A six-week graduate course in post-training deep learning engineering — fine-tune, adapt, analyze, compress, and ship a real model under real constraints.
Course materials for ECBS5200 at Central European University's MS in Business Analytics program.
🌐 Live site (recommended starting point): earino.github.io/applied-deep-learning
Slides, lab notebooks, homework notebooks, memo rubrics, readings, and instructor blog posts — all browsable in one place.
Most ML courses teach you to use models as service endpoints — prompt them, chain them, build apps around them. This course teaches you to treat a model as a trainable, inspectable, compressible artifact you own.
Over six weeks, students work on one cumulative problem: classifying 113 consumer-financial-complaint categories with extreme class imbalance (2,666:1 head-to-tail ratio). Each week adds one engineering capability — fine-tuning, controlled improvement, parameter-efficient adaptation, error diagnosis, quantization, distillation. The capstone is a written deployment recommendation defended against fixed constraints: is the cheap model good enough, or is the expensive one worth the cost?

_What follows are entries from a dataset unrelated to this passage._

(** ** AddBroadcastPubSub *)

(** X17.  [AddBroadcastPubSub] on a new topic is all or nothing.  It
    creates a pubsub object with the constructor chosen at [NewHost] and
    subscribes to the topic on it.  When either call fails it returns
    that error, the host is unchanged (the pubsub object just created is
    dropped) and no task is started.  When both succeed the object and the
    subscription are stored under the topic and exactly one task is
    started, at the [select], with the callback given. *)
Theorem AddBroadcastPubSub_all_or_nothing h t cb w :
  Host.pubs h !! t = None ->
  let create := newPubSub_call (Host.newPubSub h) (Host.ctx h) (Host.host h) in
  exists h' e w',
    AddBroadcastPubSub h t cb w = (Ret (h', e), w')
    /\ env w' = env w
    /\ match e with
       | Some err =>
           h' = h /\ tasks w' = tasks w
           /\ (new_events w w' = [ECall create (Some err)]
               \/ exists pub,
                    new_events w w'
                    = [ECall create None; ECall (pub_Subscribe pub t) (Some err)])
       | None =>
           exists pub sub,
             answer w create = Ok pub
             /\ new_events w w' = [ECall create None; ECall (pub_Subscribe pub t) None]
             /\ Host.pubs h' = <[t := pub]> (Host.pubs h)
             /\ Host.subs h' = <[t := sub]> (Host.subs h)
             /\ frame h h' /\ Host.topics h' = Host.topics h
             /\ Host.close h' = Host.close h
             /\ tasks w' = tasks w ++ [mkTask t sub cb AtSelect]
       end.
Proof.
  intros Ht create. unfold AddBroadcastPubSub. rewrite Ht.
  unfold bind. rewrite call_eq. fold create.
  change (err_of create) with (@res_err PubSub).
  destruct (answer w create) as [pub|err] eqn:Hpub.
  - rewrite call_eq.
    change (err_of (pub_Subscribe pub t)) with (@res_err Subscription).
    destruct (answer _ (pub_Subscribe pub t)) as [sub|err] eqn:Hsub.
    + do 3 eexists. split; [reflexivity|]. split; [reflexivity|].
      exists pub, sub. simpl. rewrite <- app_assoc. rewrite new_events_app.
      do 4 (split; [reflexivity|]). split; [|repeat split; reflexivity].
      unfold frame. simpl. do 7 (split; [auto|]).
      intros t' Ht'. destruct (decide (t = t')) as [->|Hne].
      * rewrite lookup_insert_eq. eauto.
      * rewrite lookup_insert_ne by assumption. exact Ht'.
    + do 3 eexists. split; [reflexivity|]. split; [reflexivity|].
      simpl. rewrite <- app_assoc. rewrite new_events_app.
      repeat split. right. exists pub. reflexivity.
  - do 3 eexists. split; [reflexivity|]. split; [reflexivity|].
    simpl. rewrite new_events_app. repeat split. left. reflexivity.
Qed.

End Handler.

Lemma unicast_handler_is_first_callback_witness :
  let s1 := run [ACall (OpAddUnicastPubSub "blocks" Scenario.cb_reject)]
              (step (ACall (OpAddUnicastPubSub "blocks" Reference.cb_ok))
                 (Reference.sys0 Reference.env_ok)) in
  installedHandler (log (sys_world s1)) "blocks" = Some Reference.cb_ok
  /\ sys_host (step (AStream "blocks" 9%nat) s1) = sys_host s1.
Proof.
  intros s1.
  destruct (@unicast_handler_is_first_callback Reference.lib
              [ACall (OpAddUnicastPubSub "blocks" Scenario.cb_reject)]
              (Reference.sys0 Reference.env_ok) "blocks" Reference.cb_ok)
    as (Hcb & Hstream).
  - reflexivity.
  - reflexivity.
  - vm_compute. reflexivity.
  - split; [exact Hcb|]. destruct (Hstream 9%nat) as (_ & Hhost & _). exact Hhost.
Defined.

Lemma Broadcast_uses_registered_publisher_witness :
  let s' := run [ACall (OpAddBroadcastPubSub "tx" Reference.cb_ok); ATask 0%nat]
              (mkSys Reference.host1 (Reference.world Reference.env_ok) false) in
  exists e,
    (Broadcast (sys_host s') "blocks" [x01] (sys_world s')).1 = Ret e
    /\ new_events (sys_world s')
         (Broadcast (sys_host s') "blocks" [x01] (sys_world s')).2
       = [ECall (pub_Publish 3%nat "blocks" [x01]) e].
Proof.
  intros s'.
  apply (@Broadcast_uses_registered_publisher Reference.lib
           [ACall (OpAddBroadcastPubSub "tx" Reference.cb_ok); ATask 0%nat]
           (mkSys Reference.host1 (Reference.world Reference.env_ok) false)
           "blocks" 3%nat [x01]).
  - vm_compute. reflexivity.
  - vm_compute. reflexivity.
Defined.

The course is taught entirely on free-tier Kaggle T4 GPUs. No cloud spend required to follow along.
- Fine-tuning a pretrained transformer (encoder + decoder) on a hard long-tail classification task
- Per-tier evaluation (head / mid / tail) instead of aggregate metric chasing
- Bootstrap confidence intervals on every comparison — point estimates aren't claims
- LoRA and QLoRA adaptation, with measurement of when they help and when they don't
- ECE, temperature scaling, and calibrated confidence gating for deployment
- int8 / int4 quantization through bitsandbytes, plus the 2026 production stack (AWQ, FP8, GGUF) by name
- Knowledge distillation via Hinton-style soft targets, with the cheaper alternatives (T-scaling, label smoothing) measured head-to-head
- Reading and writing measurement-driven memos defensible against the rubric
- The discipline of naming the property your deployment consumes, then picking the cheapest recipe that delivers it
The students don't just read about these — they measure them on their own runs and write deployment memos against them.

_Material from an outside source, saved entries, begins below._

(** * Order fulfilment saga: order service, inventory service, shipping service

    A shallow embedding of the three TypeScript services and of the in-process
    event bus that connects them, followed by the properties of the saga.

    Conventions of the embedding.
    - A JavaScript [number] is a binary64 floating-point number.  The
      quantities of the services are kept as integers [Z], and the two
      operations the code performs on them, [+] and [-], round their exact
      result to binary64 ([js_add], [js_sub]): they are exact on safe integers
      (magnitude at most 2^53 - 1), lose the low bits beyond, and overflow
      to [Infinity]; the infinities and [NaN] that these operations can
      produce are represented, fractions are not.  [js_add] and [js_sub] are
      checked against the binary64 arithmetic of the kernel on sample numbers
      ([js_arithmetic_is_binary64]).  A [Date] is the reading of a clock, a
      [Z]; the code only stores it.
    - Every service keeps its records in a [Map] keyed by a string: a
      [gmap string _].  The objects stored in these maps are mutated in place
      by the code; an object is reached only through its map, so an in-place
      mutation is an update of the entry under the key used to find it.
    - [eventBus.publish] is [EventEmitter.emit]: it calls the subscribed
      handlers synchronously before it returns.  A publication is therefore
      the call of the handler, plus a line in the trace [published].
    - [handleOrderPlaced] is an [async] function that suspends at the start of
      every loop iteration.  A suspended invocation is a [Task]; the event
      loop resumes one of them at a time, in any order. *)

From stdpp Require Import base option list strings gmap.
From Stdlib Require Import ZArith Lia.
From Stdlib Require Uint63 PrimFloat SpecFloat FloatOps.

Local Open Scope Z_scope.

(** ** JavaScript numbers *)

(** [Number.MAX_SAFE_INTEGER], 2^53 - 1. *)
Definition MAX_SAFE_INTEGER : Z := 9007199254740991.

(** [Number.isSafeInteger]. *)
Definition safe_integer (z : Z) : Prop := - MAX_SAFE_INTEGER ≤ z ≤ MAX_SAFE_INTEGER.

(** The numbers of the embedding are the integers among the binary64 numbers,
    the two infinities and [NaN].  [Infinity] is kept as 2^1024, the least
    power of two beyond the binary64 numbers, [-Infinity] as its opposite, and
    [NaN] as an integer below both.  The comparisons of the code, [x >= y] and
    [x > y] with [y] a quantity passed to a service or [0], are false when [x]
    is [NaN]: they are the comparisons of [Z]. *)
Definition Infinity : Z := 2 ^ 1024.

Definition NaN : Z := - 2 ^ 1025.

(** [Number.isFinite]. *)
Definition is_finite (z : Z) : Prop := - Infinity < z < Infinity.

(** The binary64 number nearest to the integer [z]; of two nearest ones, the
    one with the even significand.  An integer of magnitude below 2^53 is a
    binary64 number.  A larger one has [Z.log2 (Z.abs z) + 1] bits and keeps
    the leading 53 of them, the significand [m]; the [e] low bits dropped,
    [r], round it up when they are more than half a unit of [m] (the bit
    [e - 1] alone), or exactly half a unit with [m] odd.  (When [m + 1] is
    2^53 the result is the next power of two.)  A result of magnitude 2^1024
    or more overflows to an infinity. *)
Definition round64 (z : Z) : Z :=
  let a := Z.abs z in
  if a <=? MAX_SAFE_INTEGER then z
  else
    let e := Z.log2 a - 52 in
    let m := Z.shiftr a e in
    let r := Z.land a (Z.ones e) in
    let half := Z.shiftl 1 (e - 1) in
    let m' := if (r <? half) || ((r =? half) && Z.even m) then m else m + 1 in
    let v := Z.shiftl m' e in
    if Infinity <=? v then Z.sgn z * Infinity else Z.sgn z * v.

(** [x + y] and [x - y] on JavaScript numbers: [NaN] when an operand is
    [NaN] or when two infinities cancel, the infinite operand when there is
    one, and the rounded exact result otherwise. *)
Definition js_add (x y : Z) : Z :=
  if (x =? NaN) || (y =? NaN) then NaN
  else if Z.abs x =? Infinity then (if y =? - x then NaN else x)
  else if Z.abs y =? Infinity then y
  else round64 (x + y).

Definition js_sub (x y : Z) : Z :=
  if (x =? NaN) || (y =? NaN) then NaN
  else if Z.abs x =? Infinity then (if y =? x then NaN else x)
  else if Z.abs y =? Infinity then - y
  else round64 (x - y).

(** The integers that stand for a JavaScript number. *)
Definition js_number (z : Z) : Prop := z = NaN ∨ round64 z = z.

Arguments Infinity : simpl never.
Arguments NaN : simpl never.
Arguments round64 : simpl never.
Arguments js_add : simpl never.
Arguments js_sub : simpl never.

(** The same two operations computed by the binary64 arithmetic of the proof
    assistant's kernel (IEEE 754, round to nearest even, as JavaScript's):
    the numbers are converted to floats, the operation is done on floats, and
    the result is read back.  [binary64_of] is exact on the integers that are
    binary64 numbers (it keeps the 53 leading bits of the others). *)
Definition binary64_of (z : Z) : PrimFloat.float :=
  if z =? NaN then PrimFloat.nan
  else if z =? Infinity then PrimFloat.infinity
  else if z =? - Infinity then PrimFloat.neg_infinity
  else
    let a := Z.abs z in
    let e := Z.max 0 (Z.log2 a - 52) in
    let f := FloatOps.Z.ldexp (PrimFloat.of_uint63 (Uint63.of_Z (Z.shiftr a e))) e in
    if z <? 0 then PrimFloat.opp f else f.

Definition integer_of (f : PrimFloat.float) : option Z :=
  match FloatOps.Prim2SF f with
  | SpecFloat.S754_zero _ => Some 0
  | SpecFloat.S754_infinity sign => Some (if sign then - Infinity else Infinity)
  | SpecFloat.S754_nan => Some NaN
  | SpecFloat.S754_finite sign m e =>
      let a := if 0 <=? e then Some (Z.shiftl (Z.pos m) e)
               else if Z.land (Z.pos m) (Z.ones (- e)) =? 0 then Some (Z.shiftr (Z.pos m) (- e))
               else None in
      (λ a, if sign then - a else a) <$> a
  end.

Definition binary64_agrees (x y : Z) : bool :=
  bool_decide (integer_of (binary64_of x) = Some x)
  && bool_decide (integer_of (binary64_of y) = Some y)
  && bool_decide (integer_of (PrimFloat.add (binary64_of x) (binary64_of y))
                  = Some (js_add x y))
  && bool_decide (integer_of (PrimFloat.sub (binary64_of x) (binary64_of y))
                  = Some (js_sub x y)).

(** Sample numbers: small integers; binary64 integers on both sides of
    2^53; the large quantities of the scenarios below; binary64 integers
    around 2^60; the largest binary64 number, 2^1023, and half and a quarter
    of the gap between the largest numbers; all the large ones with both
    signs; the infinities and [NaN]. *)
Definition binary64_samples : list Z :=
  let positive :=
    [2 ^ 53 - 2; 2 ^ 53 - 1; 2 ^ 53; 2 ^ 53 + 2; 2 ^ 53 + 4; 2 ^ 53 + 6;
     9007199254741000; 9007199254741002; 18014398509481984;
     2 ^ 60 - 128; 2 ^ 60; 2 ^ 60 + 256;
     Z.shiftl (2 ^ 53 - 1) 971; Z.shiftl 1 1023; Z.shiftl 1 970; Z.shiftl 1 969] in
  [-3; -1; 0; 1; 2; 3; 7] ++ positive ++ (Z.opp <$> positive) ++ [Infinity; - Infinity; NaN].

(** ** Data model *)

(** [OrderItem] (orderService.ts): one requested, granted or refused line. *)
Record OrderItem := mkOrderItem {
  productId : string;
  quantity : Z
}.

(** [OrderStatus]; the last three are the terminal ones. *)
Inductive OrderStatus := pending | processing | partial | fulfilled | cancelled.

(** [Order] (orderService.ts). *)
Record Order := mkOrder {
  order_id : string;
  order_items : list OrderItem;
  status : OrderStatus;
  fulfillableItems : list OrderItem;
  unfulfillableItems : list OrderItem;
  createdAt : Z;
  updatedAt : Z
}.

(** [InventoryItem] (inventoryService.ts). *)
Record InventoryItem := mkInventoryItem {
  inv_productId : string;
  inv_quantity : Z;
  inv_reserved : Z
}.

(** [ShipmentStatus] and [ShipmentItem] (shippingService.ts). *)
Inductive ShipmentStatus := ship_pending | shipped | delivered.

Record ShipmentItem := mkShipmentItem {
  ship_orderId : string;
  ship_productId : string;
  ship_quantity : Z;
  ship_status : ShipmentStatus;
  ship_updatedAt : Z
}.

(** The events of shared/eventBus.ts, one constructor per [type] tag. *)
Inductive Event :=
| OrderPlaced (orderId : string) (items : list OrderItem)
| StockReserved (orderId : string) (items : list OrderItem)
| OutOfStock (orderId pid : string) (requestedQuantity availableQuantity : Z)
| OrderReadyForShipping (orderId : string) (items : list OrderItem)
| ItemShipped (orderId pid : string) (qty : Z)
| ItemDelivered (orderId pid : string) (qty : Z).

(** The result of [tryReserveStock]. *)
Record ReserveResult := mkReserveResult {
  success : bool;
  availableQuantity : Z
}.

(** A suspended invocation of [InventoryService.handleOrderPlaced]: the lines
    the [for] loop has not reached yet and the local array [reservations].
    The invocation's [orderId] is the key under which it is kept: order
    identifiers are drawn by [uuidv4], so there is one invocation per
    identifier. *)
Record Task := mkTask {
  task_pending : list OrderItem;
  task_reservations : list OrderItem
}.

(** The state of the process: the three services' maps, the lock table, the
    trace of published events, the clock and the suspended invocations. *)
Record State := mkState {
  orders : gmap string Order;
  inventory : gmap string InventoryItem;
  lockMap : gmap string bool;
  shipments : gmap string (list ShipmentItem);
  published : list Event;
  now : Z;
  tasks : gmap string Task
}.

Definition set_orders (f : gmap string Order → gmap string Order) (s : State) : State :=
  mkState (f (orders s)) (inventory s) (lockMap s) (shipments s) (published s) (now s) (tasks s).

Definition set_inventory (f : gmap string InventoryItem → gmap string InventoryItem)
    (s : State) : State :=
  mkState (orders s) (f (inventory s)) (lockMap s) (shipments s) (published s) (now s) (tasks s).

Definition set_lockMap (f : gmap string bool → gmap string bool) (s : State) : State :=
  mkState (orders s) (inventory s) (f (lockMap s)) (shipments s) (published s) (now s) (tasks s).

Definition set_shipments
    (f : gmap string (list ShipmentItem) → gmap string (list ShipmentItem)) (s : State) : State :=
  mkState (orders s) (inventory s) (lockMap s) (f (shipments s)) (published s) (now s) (tasks s).

Definition set_tasks (f : gmap string Task → gmap string Task) (s : State) : State :=
  mkState (orders s) (inventory s) (lockMap s) (shipments s) (published s) (now s) (f (tasks s)).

| Finding | Where it lives |
|---|---|
| Scale doesn't beat data composition on this long-tail task. Qwen3-32B vs ModernBERT-large with training data held constant: paired-bootstrap 95% CI [-0.008, +0.045] includes zero. | Blog #8: You Can't Scale Your Way Out of a Data Problem |
| bitsandbytes int8 is 2.5× slower than fp16 on sub-7B models on T4. Peak VRAM goes up by 44–63%, not down. The LLM.int8 paper itself documents this — tutorials skip it. | Blog #11: Your int8 Quantization Is 2.5× Slower Than fp16 |
| Post-hoc temperature scaling reproduces 137% of distillation's ECE gain. KD only wins on NLL — because T-scaling is argmax-invariant and uniformly reshapes, it can't touch non-top-1 mass per example. | Blog #12: Distillation is mostly a calibration regularizer |
The full set of twelve instructor blog posts documents the build process, the surprises, and the engineering lessons.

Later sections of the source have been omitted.